(** The [onChange] events of a trace, in order. *)
Definition onChange_events (tr : list Effect) : list Effect :=
  filter (fun e => match e with OnChangeEmit _ => true | _ => false end) tr.

(** The value that the latest [onChange] event of a trace carries. *)
Fixpoint last_emitted (tr : list Effect) : option (option R) :=
  match tr with
  | [] => None
  | e :: tr' =>
      match last_emitted tr' with
      | Some v => Some v
      | None =>
          match e with
          | OnChangeEmit v => Some v
          | _ => None
          end
      end
  end.

(** The inputs [readonly] and [disabled] bound by the host template. *)
Definition with_flags (ro dis : bool) (k : Knob) : Knob :=
  mkKnob (valueTemplate k) (size k) (min k) (max k) (step k) ro dis
    (value k) (windowMouseMoveListener k) (windowMouseUpListener k)
    (windowTouchMoveListener k) (windowTouchEndListener k).

(** Registrations of one event in a list of listeners. *)
Definition same_event (a b : EventName) : bool :=
  match a, b with
  | mousemove, mousemove | mouseup, mouseup
  | touchmove, touchmove | touchend, touchend => true
  | _, _ => false
  end.

Definition registrations (ev : EventName) (ls : list (nat * EventName)) :
    list nat :=
  map fst (filter (fun l => same_event (snd l) ev) ls).

(** A world [w'] that holds the value of [w] and whose trace has the
    [onChange] events of the trace of [w], no more. *)
Definition quiet (w w' : World) : Prop :=
  value (knob w') = value (knob w)
  /\ onChange_events (trace w') = onChange_events (trace w)
  /\ last_emitted (trace w') = last_emitted (trace w).

(** The part of a world that the listeners and their handles make up. *)
Definition listener_state (w : World) :
    list (nat * EventName) * nat * list nat
    * (VoidListener * VoidListener * VoidListener * VoidListener) :=
  (windowListeners w, nextListener w, unlistenCalls w,
   (windowMouseMoveListener (knob w), windowMouseUpListener (knob w),
    windowTouchMoveListener (knob w), windowTouchEndListener (knob w))).

(** A handle that is set is the number of a registration made before. *)
Definition below (l : VoidListener) (n : nat) : Prop :=
  match l with
  | Some h => (h < n)%nat
  | None => True
  end.

(** A handle that is set is none of the numbers [ids]. *)
Definition apart (l : VoidListener) (ids : list nat) : Prop :=
  match l with
  | Some h => ~ In h ids
  | None => True
  end.

(** What holds of the listeners and the handles of a control after every
    sequence of calls: registrations and handles are older than the next
    registration, the handle of the mouseup listener is never held without
    the handle of the mousemove listener, and the handles that [onMouseUp]
    and [onTouchEnd] do call are no mouseup registrations. *)
Definition listeners_inv (w : World) : Prop :=
  Forall (fun l => (fst l < nextListener w)%nat) (windowListeners w)
  /\ below (windowMouseMoveListener (knob w)) (nextListener w)
  /\ below (windowMouseUpListener (knob w)) (nextListener w)
  /\ below (windowTouchMoveListener (knob w)) (nextListener w)
  /\ below (windowTouchEndListener (knob w)) (nextListener w)
  /\ (windowMouseMoveListener (knob w) = None ->
      windowMouseUpListener (knob w) = None)
  /\ apart (windowMouseMoveListener (knob w)) (registered mouseup w)
  /\ apart (windowTouchMoveListener (knob w)) (registered mouseup w)
  /\ apart (windowTouchEndListener (knob w)) (registered mouseup w).

(** Every registration on the window is older than the next one. *)
Definition fresh (w : World) : Prop :=
  Forall (fun l => (fst l < nextListener w)%nat) (windowListeners w).

(** Comparisons between the constant angles of the dial: linear
    arithmetic once [PI] is known to be positive. *)
Ltac angles :=
  unfold start_angle, maxRadians, minRadians in *;
  pose proof PI_RGT_0; lra.

(** * Pointer gestures: listener lifetime *)

Lemma enabled_true (k : Knob) :
  enabled k = true <-> disabled k = false /\ readonly k = false.
Proof.
  unfold enabled.
  destruct (disabled k), (readonly k); simpl; split; intros H;
    try discriminate; try (destruct H; discriminate); auto.
Qed.

Lemma detach_fresh (h : nat) (ls : list (nat * EventName)) :
  Forall (fun l => (fst l < h)%nat) ls -> detach h ls = ls.
Proof.
  unfold detach. induction 1 as [|l ls Hl _ IH]; simpl.
  - reflexivity.
  - destruct (Nat.eqb_spec (fst l) h) as [E|_]; simpl.
    + lia.
    + now rewrite IH.
Qed.

Lemma detach_same (h : nat) (ev : EventName) (ls : list (nat * EventName)) :
  detach h ((h, ev) :: ls) = detach h ls.
Proof.
  unfold detach. simpl. now rewrite Nat.eqb_refl.
Qed.

Lemma detach_other (h g : nat) (ev : EventName) (ls : list (nat * EventName)) :
  g <> h -> detach h ((g, ev) :: ls) = (g, ev) :: detach h ls.
Proof.
  intros N. unfold detach. simpl.
  destruct (Nat.eqb_spec g h) as [E|_]; [contradiction | reflexivity].
Qed.

Lemma fresh_weaken (n m : nat) (ls : list (nat * EventName)) :
  (n <= m)%nat ->
  Forall (fun l => (fst l < n)%nat) ls ->
  Forall (fun l => (fst l < m)%nat) ls.
Proof.
  intros Hnm H. eapply Forall_impl; [|exact H].
  simpl. intros l Hl. lia.
Qed.

(** What a mousedown does on an enabled control, whatever the handles
    hold. *)
Lemma onMouseDown_enabled (w : World) :
  enabled (knob w) = true ->
  onMouseDown w =
  mkWorld
    (set_windowMouseUpListener (Some (S (nextListener w)))
       (set_windowMouseMoveListener (Some (nextListener w)) (knob w)))
    ((S (nextListener w), mouseup) :: (nextListener w, mousemove)
       :: windowListeners w)
    (S (S (nextListener w))) (unlistenCalls w) (trace w ++ [PreventDefault]).
Proof.
  intros He. unfold onMouseDown. rewrite He. reflexivity.
Qed.

Lemma onMouseDown_disabled (w : World) :
  enabled (knob w) = false -> onMouseDown w = w.
Proof.
  intros He. unfold onMouseDown. now rewrite He.
Qed.

Lemma onTouchStart_enabled (w : World) :
  enabled (knob w) = true ->
  onTouchStart w =
  mkWorld
    (set_windowTouchEndListener (Some (S (nextListener w)))
       (set_windowTouchMoveListener (Some (nextListener w)) (knob w)))
    ((S (nextListener w), touchend) :: (nextListener w, touchmove)
       :: windowListeners w)
    (S (S (nextListener w))) (unlistenCalls w) (trace w ++ [PreventDefault]).
Proof.
  intros He. unfold onTouchStart. rewrite He. reflexivity.
Qed.

(** The touch pair is released in full by [onTouchEnd]: the window is left
    as it was before the gesture and both handles are cleared. *)
Lemma touch_gesture_releases_both (w : World) :
  enabled (knob w) = true ->
  fresh w ->
  let w' := onTouchEnd (onTouchStart w) in
  windowListeners w' = windowListeners w
  /\ windowTouchMoveListener (knob w') = None
  /\ windowTouchEndListener (knob w') = None.
Proof.
  intros He Hf. cbv zeta. rewrite (onTouchStart_enabled w He).
  unfold onTouchEnd, enabled in *. cbn -[detach]. rewrite He.
  cbn -[detach]. repeat split.
  rewrite (detach_other (nextListener w) (S (nextListener w))) by lia.
  rewrite detach_same, detach_same.
  rewrite (detach_fresh (nextListener w)) by exact Hf.
  apply detach_fresh.
  apply (fresh_weaken (nextListener w)); [lia | exact Hf].
Qed.

(** The mouse pair is not: whatever the state of an enabled control, the
    mouseup registration made by [onMouseDown] survives [onMouseUp], and the
    handle of the mousemove registration is kept. *)
Lemma mouse_gesture_keeps_mouseup (w : World) :
  enabled (knob w) = true ->
  let w' := onMouseUp (onMouseDown w) in
  In (S (nextListener w), mouseup) (windowListeners w')
  /\ windowMouseMoveListener (knob w') = Some (nextListener w)
  /\ windowMouseUpListener (knob w') = None.
Proof.
  intros He. cbv zeta. rewrite (onMouseDown_enabled w He).
  unfold onMouseUp, enabled in *. cbn -[detach]. rewrite He.
  cbn -[detach]. repeat split.
  rewrite (detach_other (nextListener w) (S (nextListener w))) by lia.
  left. reflexivity.
Qed.
Lemma consistent_store userId pc pc' st :
  consistent st →
  peerConnectionsRef st !! userId = Some pc →
  pc_handle pc' = pc_handle pc →
  consistent (store_pc userId pc' st).
Proof.
  intros [H1 H2 H3 H4] Hpc Hh. split; simpl.
  - intros u Hu. destruct (decide (u = userId)) as [->|Hne].
    + rewrite lookup_insert_eq. by eexists.
    + rewrite lookup_insert_ne by done. by apply H1.
  - intros u. destruct (decide (u = userId)) as [->|Hne].
    + intros _. apply H2. by eexists.
    + rewrite lookup_insert_ne by done. apply H2.
  - intros u q. destruct (decide (u = userId)) as [->|Hne].
    + rewrite lookup_insert_eq. intros [= <-]. rewrite Hh. by eapply H3.
    + rewrite lookup_insert_ne by done. apply H3.
  - intros u v pcu pcv.
    destruct (decide (u = userId)) as [->|Hu], (decide (v = userId)) as [->|Hv];
      rewrite ?lookup_insert_eq, ?lookup_insert_ne by done; try done.
    + intros [= <-] Hv' Heq. rewrite Hh in Heq. symmetry. symmetry in Heq.
      by eapply (H4 v userId).
    + intros Hu' [= <-] Heq. rewrite Hh in Heq. by eapply (H4 u userId).
    + apply H4.
Qed.

Lemma consistent_create userId st :
  consistent st →
  consistent (Hook.createPeerConnection localStream userId st).2.
Proof.
  intros Hst.
  destruct (peerConnectionsRef st !! userId) as [pc|] eqn:Hpc.
  { by rewrite (createPeerConnection_existing _ _ _ _ Hpc). }
  destruct (createPeerConnection_new localStream userId st Hpc)
    as (_ & Hp & Hn & Hb & Hbo & _ & Hc & _).
  destruct (new_transport_fields localStream st) as (Hh & _).
  destruct Hst as [H1 H2 H3 H4].
  split; rewrite ?Hp, ?Hn, ?Hc.
  - intros u Hu. destruct (decide (u = userId)) as [->|Hne].
    + rewrite lookup_insert_eq. by eexists.
    + rewrite lookup_insert_ne by done. by apply H1.
  - intros u. destruct (decide (u = userId)) as [->|Hne].
    + intros _. rewrite Hb. by eexists.
    + rewrite lookup_insert_ne, Hbo by done. apply H2.
  - intros u q. destruct (decide (u = userId)) as [->|Hne].
    + rewrite lookup_insert_eq. intros [= <-]. rewrite Hh. lia.
    + rewrite lookup_insert_ne by done. intros Hq. specialize (H3 _ _ Hq). lia.
  - intros u v pcu pcv.
    destruct (decide (u = userId)) as [->|Hu], (decide (v = userId)) as [->|Hv];
      rewrite ?lookup_insert_eq, ?lookup_insert_ne by done; try done.
    + intros [= <-] Hv' Heq. specialize (H3 _ _ Hv'). rewrite Hh in Heq. lia.
    + intros Hu' [= <-] Heq. specialize (H3 _ _ Hu'). rewrite Hh in Heq. lia.
    + apply H4.
Qed.

Lemma consistent_buffer userId l st :
  consistent st →
  consistent (set_pendingCandidates (<[userId := l]> (pendingCandidatesRef st)) st).
Proof.
  intros [H1 H2 H3 H4]. split; simpl; try done.
  intros u Hu. destruct (decide (u = userId)) as [->|Hne].
  - rewrite lookup_insert_eq. by eexists.
  - rewrite lookup_insert_ne by done. by apply H2.
Qed.

Lemma consistent_drain userId pc pc0 st :
  consistent st →
  peerConnectionsRef st !! userId = Some pc0 →
  pc_handle pc = pc_handle pc0 →
  consistent (Hook.drainPending B userId pc st).
Proof.
  intros Hst Hpc Hh. unfold Hook.drainPending.
  destruct (addPendingCandidates_fields B
              (default [] (pendingCandidatesRef st !! userId)) pc [])
    as (Hh' & _).
  destruct (Hook.addPendingCandidates B _ pc []) as [pc' log]. simpl in Hh'.
  apply (consistent_buffer userId []
           (add_effects log (store_pc userId pc' st))).
  apply (consistent_frame (store_pc userId pc' st)); try done.
  eapply consistent_store; [done..|]. by rewrite Hh'.
Qed.

Lemma consistent_make_offer userId pc0 pc st st' :
  consistent st →
  peerConnectionsRef st !! userId = Some pc0 →
  pc_handle pc = pc_handle pc0 →
  Hook.make_offer B roomId userId pc st = Some st' →
  consistent st'.
Proof.
  intros Hst Hpc Hh. rewrite make_offer_offer_made.
  destruct (offer_made B pc) as [[o pc']|] eqn:Hom; simpl; [|done].
  intros [= <-]. apply consistent_socket_emit.
  eapply consistent_store; [done..|].
  destruct (offer_made_fields B _ _ _ Hom) as (_ & _ & _ & _ & -> & _). done.
Qed.

Lemma consistent_teardown userId st :
  consistent st →
  consistent
    (setConnectedUsers (without userId)
       (set_pendingCandidates (delete userId (pendingCandidatesRef st))
          (set_dataChannels (delete userId (dataChannelsRef st))
             (set_peerConnections (delete userId (peerConnectionsRef st)) st)))).
Proof.
  intros [H1 H2 H3 H4]. split; simpl.
  - intros u Hu. unfold without in Hu. apply list_elem_of_filter in Hu as [Hne Hu].
    rewrite lookup_delete_ne by done. by apply H1.
  - intros u. destruct (decide (u = userId)) as [->|Hne].
    + rewrite lookup_delete_eq. by intros [? ?].
    + rewrite !lookup_delete_ne by done. apply H2.
  - intros u q Hq. apply lookup_delete_Some in Hq as [_ Hq]. by eapply H3.
  - intros u v pcu pcv Hu Hv.
    apply lookup_delete_Some in Hu as [_ Hu].
    apply lookup_delete_Some in Hv as [_ Hv]. by eapply H4.
Qed.

Lemma consistent_connect userId st :
  consistent st →
  is_Some (peerConnectionsRef st !! userId) →
  consistent (setConnectedUsers (add_if_absent userId) st).
Proof.
  intros [H1 H2 H3 H4] Hrec. split; simpl; try done.
  intros u Hu. unfold add_if_absent in Hu. case_bool_decide; [by apply H1|].
  apply elem_of_app in Hu as [Hu|Hu]; [by apply H1|].
  by apply list_elem_of_singleton in Hu as ->.
Qed.
(** * jhsiao.ioutils: file-like io utilities

    A shallow embedding of the package's classes: [BytesReader]
    (bytereader.py), [DevNull] (devnull.py) and the pipe bridge [FDWrap]
    (fdwrap.py) together with the pieces of the Python runtime they touch
    (slices, attribute lookup, file objects, OS pipes). *)

From Stdlib Require Import ZArith Lia.
From Stdlib.Strings Require Import Byte Ascii String.
From stdpp Require Import gmap strings list.

Open Scope Z_scope.

(** ** Python values shared by the modules *)

(** The exceptions that the embedded code, or the runtime calls it makes,
    can raise. [InvalidModeError] belongs to the specification's taxonomy;
    no embedded function has a path that raises it. *)
Inductive pyexn :=
| TypeError
| AttributeError
| ValueError
| OSError
| BrokenPipeError
| NotImplementedError
| UnsupportedOperation
| InvalidModeError.

#[global] Instance pyexn_eq_dec : EqDecision pyexn.
Proof. solve_decision. Defined.

(** A call either returns a value or raises. *)
Inductive result (A : Type) :=
| Ok (a : A)
| Raise (e : pyexn).
Arguments Ok {A} a.
Arguments Raise {A} e.

Definition bytes := list byte.

(** [c in s] for a one-character [c] and a [str] [s]. *)
Fixpoint str_contains (c : ascii) (s : string) : bool :=
  match s with
  | EmptyString => false
  | String a rest => if Ascii.eqb a c then true else str_contains c rest
  end.

(** Python's slice index normalisation ([PySlice_AdjustIndices], step 1):
    a negative index counts from the end, then the index is clamped to
    [0, len]. *)
Definition adjust_index (len i : Z) : Z :=
  if i <? 0 then Z.max 0 (i + len) else Z.min i len.

(** [l[start:stop]]. *)
Definition py_slice {A} (l : list A) (start stop : Z) : list A :=
  let n := Z.of_nat (length l) in
  let a := adjust_index n start in
  let b := adjust_index n stop in
  take (Z.to_nat (b - a)) (drop (Z.to_nat a) l).

(** [l[start:]]. *)
Definition py_slice_from {A} (l : list A) (start : Z) : list A :=
  py_slice l start (Z.of_nat (length l)).

(** ** bytereader.py *)

Module BytesReader.

Definition SEEK_SET : Z := 0.
Definition SEEK_CUR : Z := 1.
Definition SEEK_END : Z := 2.

(** The instance: [data] is the memoryview over the wrapped bytes, [None]
    once [close] has dropped it; [closed] is the flag that
    [io.IOBase.close] sets. *)
Record t := mk {
  data : option bytes;
  pos : Z;
  closed : bool
}.

Definition __init__ (d : bytes) : t :=
  {| data := Some d; pos := 0; closed := false |}.

Definition writable (self : t) : bool := false.
Definition readable (self : t) : bool := true.
Definition seekable (self : t) : bool := true.
Definition isatty (self : t) : bool := false.

Definition set_pos (self : t) (p : Z) : t :=
  {| data := data self; pos := p; closed := closed self |}.

(** [readview(size=-1)]; [size] is [None] or an int. [len(data)] raises
    [TypeError] when [data] is [None]. *)
Definition readview (self : t) (size : option Z) : result bytes * t :=
  match data self with
  | None => (Raise TypeError, self)
  | Some d =>
      let p := pos self in
      let dlen := Z.of_nat (length d) in
      if (match size with None => true | Some s => s <? 0 end) then
        (Ok (py_slice_from d p), set_pos self dlen)
      else
        let s := default 0 size in
        let e := Z.min (p + s) dlen in
        (Ok (py_slice d p e), set_pos self e)
  end.

(** [read(size=-1)]: [readview(size).tobytes()]. *)
Definition read (self : t) (size : option Z) : result bytes * t :=
  readview self size.

Definition readall (self : t) : result bytes * t := read self None.

(** [readinto(buf)] with [buf] a bytearray: returns the count, the buffer
    after [buf[:size] = data[pos:pos+size]] and the reader. *)
Definition readinto (self : t) (buf : bytes) : result (Z * bytes) * t :=
  match data self with
  | None => (Raise TypeError, self)
  | Some d =>
      let p := pos self in
      let size := Z.min (Z.of_nat (length buf)) (Z.of_nat (length d) - p) in
      let src := py_slice d p (p + size) in
      let buf' := src ++ drop (Z.to_nat (adjust_index (Z.of_nat (length buf)) size)) buf in
      (Ok (size, buf'), set_pos self (p + size))
  end.

Definition truncate (self : t) (size : Z) : result Z * t :=
  (Raise NotImplementedError, self).

Definition seek (self : t) (p : Z) (whence : Z) : result Z * t :=
  match data self with
  | None => (Raise TypeError, self)
  | Some d =>
      let dlen := Z.of_nat (length d) in
      let p1 :=
        if whence =? SEEK_CUR then p + pos self
        else if whence =? SEEK_END then p + dlen
        else p in
      let np := Z.max (Z.min dlen p1) 0 in
      (Ok np, set_pos self np)
  end.

Definition tell (self : t) : Z := pos self.

Definition close (self : t) : t :=
  {| data := None; pos := pos self; closed := true |}.

Definition fileno (self : t) : result Z := Raise OSError.

Definition flush (self : t) : t := self.

(** A method call on a reader, with its arguments. *)
Inductive call :=
| CRead (size : option Z)
| CReadview (size : option Z)
| CReadall
| CReadinto (buf : bytes)
| CSeek (p whence : Z)
| CTell
| CTruncate (size : Z)
| CFlush
| CClose.

Definition exec (c : call) (self : t) : t :=
  match c with
  | CRead size => snd (read self size)
  | CReadview size => snd (readview self size)
  | CReadall => snd (readall self)
  | CReadinto buf => snd (readinto self buf)
  | CSeek p whence => snd (seek self p whence)
  | CTell => self
  | CTruncate size => snd (truncate self size)
  | CFlush => flush self
  | CClose => close self
  end.

(** The reader after a sequence of calls. *)
Definition exec_all (cs : list call) (self : t) : t :=
  foldl (fun r c => exec c r) self cs.

(** The results of a sequence of [read] calls, and the reader after. *)
Fixpoint reads (self : t) (sizes : list (option Z)) : list (result bytes) * t :=
  match sizes with
  | [] => ([], self)
  | size :: rest =>
      let '(r, self1) := read self size in
      let '(rs, self2) := reads self1 rest in
      (r :: rs, self2)
  end.

End BytesReader.

(** ** devnull.py *)

Module DevNull.

(** The values bound to attribute names of a [DevNull] instance or class. *)
Inductive pyval :=
| VNone
| VBool (b : bool)
| VInt (z : Z)
| VFile (fd : Z)
| VMethod (name : string).

Definition truthy (v : pyval) : bool :=
  match v with
  | VNone => false
  | VBool b => b
  | VInt z => negb (z =? 0)
  | VFile _ => true
  | VMethod _ => true
  end.

Definition is_none (v : pyval) : bool :=
  match v with VNone => true | _ => false end.

(** What the interpreter the module runs on provides: [os.devnull] (absent
    on interpreters without it), [platform.system()], whether [open]
    succeeds on a path, and [subprocess.DEVNULL] (absent when the import
    fails). *)
Record host := {
  os_devnull : option string;
  platform_system : string;
  can_open : string -> bool;
  subprocess_DEVNULL : option Z
}.

(** The process's open files: descriptor to path. *)
Record files := {
  next_fd : Z;
  open_files : gmap Z string
}.

(** [open(path, 'r+b')]. *)
Definition py_open (h : host) (path : string) (fs : files) : result Z * files :=
  if can_open h path then
    (Ok (next_fd fs),
     {| next_fd := next_fd fs + 1;
        open_files := <[next_fd fs := path]> (open_files fs) |})
  else (Raise OSError, fs).

(** [f.close()] of the file object over [fd]. *)
Definition py_close (fd : Z) (fs : files) : files :=
  {| next_fd := next_fd fs; open_files := delete fd (open_files fs) |}.

(** The namespace of the class body: the [DEVNULL] binding of the
    try/except import and the methods. *)
Definition class_ns (h : host) : gmap string pyval :=
  list_to_map
    (("DEVNULL"%string,
      match subprocess_DEVNULL h with Some z => VInt z | None => VNone end)
     :: map (fun n => (n, VMethod n))
          ["__init__"; "__repr__"; "fileno"; "close"; "flush"; "isatty";
           "readable"; "readline"; "readlines"; "seek"; "seekable"; "tell";
           "truncate"; "writable"; "writelines"; "write"; "read"; "readall";
           "readinto"; "read1"; "readinto1"]%string).

(** The attributes inherited from [io.RawIOBase], [io.IOBase] and
    [object] that the class does not override. *)
Definition base_ns : list string :=
  ["closed"; "__enter__"; "__exit__"; "__iter__"; "__next__"; "__del__";
   "__class__"; "__dict__"; "__doc__"]%string.

(** The instance: its [__dict__]. *)
Record t := mk { attrs : gmap string pyval }.

(** [self.name]: instance dictionary, then the class, then its bases. *)
Definition getattr (h : host) (self : t) (name : string) : result pyval :=
  match attrs self !! name with
  | Some v => Ok v
  | None =>
      match class_ns h !! name with
      | Some v => Ok v
      | None =>
          if bool_decide (name ∈ base_ns) then Ok (VMethod name)
          else Raise AttributeError
      end
  end.

Definition setattr (self : t) (name : string) (v : pyval) : t :=
  {| attrs := <[name := v]> (attrs self) |}.

Definition __init__ (subprocess : pyval) : t :=
  setattr (setattr {| attrs := ∅ |} "_is_sp" subprocess) "_f" VNone.

(** The tail of [fileno]: [return self._f.fileno()]. *)
Definition fileno_of_f (h : host) (self : t) (fs : files) : result pyval * t * files :=
  match getattr h self "_f" with
  | Raise e => (Raise e, self, fs)
  | Ok (VFile fd) => (Ok (VInt fd), self, fs)
  | Ok _ => (Raise AttributeError, self, fs)
  end.

(** The middle of [fileno]: open the null device when [self._f is None]. *)
Definition fileno_open (h : host) (self : t) (fs : files) : result pyval * t * files :=
  match getattr h self "_f" with
  | Raise e => (Raise e, self, fs)
  | Ok f =>
      if is_none f then
        let path :=
          match os_devnull h with
          | Some p => p
          | None =>
              if String.eqb (platform_system h) "Windows" then "NUL"%string
              else "/dev/null"%string
          end in
        match py_open h path fs with
        | (Raise e, fs1) => (Raise e, self, fs1)
        | (Ok fd, fs1) => fileno_of_f h (setattr self "_f" (VFile fd)) fs1
        end
      else fileno_of_f h self fs
  end.

Definition fileno (h : host) (self : t) (fs : files) : result pyval * t * files :=
  match getattr h self "_is_sp" with
  | Raise e => (Raise e, self, fs)
  | Ok sp =>
      if truthy sp then
        match getattr h self "_DEVNULL" with
        | Raise e => (Raise e, self, fs)
        | Ok d => if negb (is_none d) then (Ok d, self, fs) else fileno_open h self fs
        end
      else fileno_open h self fs
  end.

(What you have to do): Copy each line of the material where "Inductive" is found.

(Output for this task):
Inductive pyexn :=
Inductive result (A : Type) :=
Inductive call :=
Inductive pyval :=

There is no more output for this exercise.